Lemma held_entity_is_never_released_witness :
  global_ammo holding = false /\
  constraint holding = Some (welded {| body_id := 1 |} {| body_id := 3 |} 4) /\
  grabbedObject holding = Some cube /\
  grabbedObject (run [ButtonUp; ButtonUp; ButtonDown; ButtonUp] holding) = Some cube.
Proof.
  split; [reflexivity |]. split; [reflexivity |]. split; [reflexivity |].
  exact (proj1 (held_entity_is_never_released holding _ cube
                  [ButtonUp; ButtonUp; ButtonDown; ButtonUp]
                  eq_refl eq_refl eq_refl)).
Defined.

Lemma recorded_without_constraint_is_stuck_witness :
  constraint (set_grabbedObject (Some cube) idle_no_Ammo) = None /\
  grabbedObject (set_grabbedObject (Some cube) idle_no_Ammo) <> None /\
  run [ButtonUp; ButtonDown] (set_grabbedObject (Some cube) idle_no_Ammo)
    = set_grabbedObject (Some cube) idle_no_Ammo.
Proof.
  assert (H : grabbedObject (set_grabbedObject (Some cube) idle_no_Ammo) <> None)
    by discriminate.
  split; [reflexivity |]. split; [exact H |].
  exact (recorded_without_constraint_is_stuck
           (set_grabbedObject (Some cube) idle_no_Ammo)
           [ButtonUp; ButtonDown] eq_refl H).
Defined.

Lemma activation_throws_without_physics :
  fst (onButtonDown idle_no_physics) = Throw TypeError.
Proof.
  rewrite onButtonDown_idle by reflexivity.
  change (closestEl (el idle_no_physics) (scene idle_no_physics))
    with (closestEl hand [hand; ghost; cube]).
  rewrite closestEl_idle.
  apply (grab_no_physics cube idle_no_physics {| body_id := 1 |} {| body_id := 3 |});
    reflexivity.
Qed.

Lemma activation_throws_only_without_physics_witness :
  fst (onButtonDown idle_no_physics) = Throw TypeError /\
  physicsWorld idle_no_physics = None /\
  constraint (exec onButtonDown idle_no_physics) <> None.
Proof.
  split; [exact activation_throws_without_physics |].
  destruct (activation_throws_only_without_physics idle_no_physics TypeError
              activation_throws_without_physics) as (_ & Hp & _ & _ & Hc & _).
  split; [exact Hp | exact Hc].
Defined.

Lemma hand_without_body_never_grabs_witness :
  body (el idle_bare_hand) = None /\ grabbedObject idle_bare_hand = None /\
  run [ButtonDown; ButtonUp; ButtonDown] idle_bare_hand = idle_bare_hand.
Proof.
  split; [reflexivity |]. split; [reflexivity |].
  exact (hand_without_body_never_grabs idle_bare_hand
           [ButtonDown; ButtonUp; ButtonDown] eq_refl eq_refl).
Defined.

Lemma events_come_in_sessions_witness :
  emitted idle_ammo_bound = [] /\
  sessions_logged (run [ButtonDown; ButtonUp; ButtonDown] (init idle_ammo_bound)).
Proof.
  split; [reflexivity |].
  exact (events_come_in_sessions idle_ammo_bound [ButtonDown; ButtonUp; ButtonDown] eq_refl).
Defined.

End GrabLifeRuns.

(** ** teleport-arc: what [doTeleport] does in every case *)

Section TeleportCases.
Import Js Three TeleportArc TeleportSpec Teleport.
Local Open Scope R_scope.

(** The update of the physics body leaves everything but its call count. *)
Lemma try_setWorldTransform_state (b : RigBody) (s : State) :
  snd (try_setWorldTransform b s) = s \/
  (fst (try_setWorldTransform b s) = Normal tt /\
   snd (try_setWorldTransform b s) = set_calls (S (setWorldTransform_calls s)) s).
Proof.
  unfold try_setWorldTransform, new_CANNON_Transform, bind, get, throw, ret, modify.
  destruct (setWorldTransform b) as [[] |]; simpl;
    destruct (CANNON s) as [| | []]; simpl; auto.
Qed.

TASK REQUIREMENTS: The entries above hold the needed span. Transcribe exactly the lines from the one with "(** ** teleport-arc: what" to the one with "snd (try_setWorldTransform b s) = set_calls", both included.

WRITTEN RESPONSE:
(** ** teleport-arc: what [doTeleport] does in every case *)

Section TeleportCases.
Import Js Three TeleportArc TeleportSpec Teleport.
Local Open Scope R_scope.

(** The update of the physics body leaves everything but its call count. *)
Lemma try_setWorldTransform_state (b : RigBody) (s : State) :
  snd (try_setWorldTransform b s) = s \/
  (fst (try_setWorldTransform b s) = Normal tt /\
   snd (try_setWorldTransform b s) = set_calls (S (setWorldTransform_calls s)) s).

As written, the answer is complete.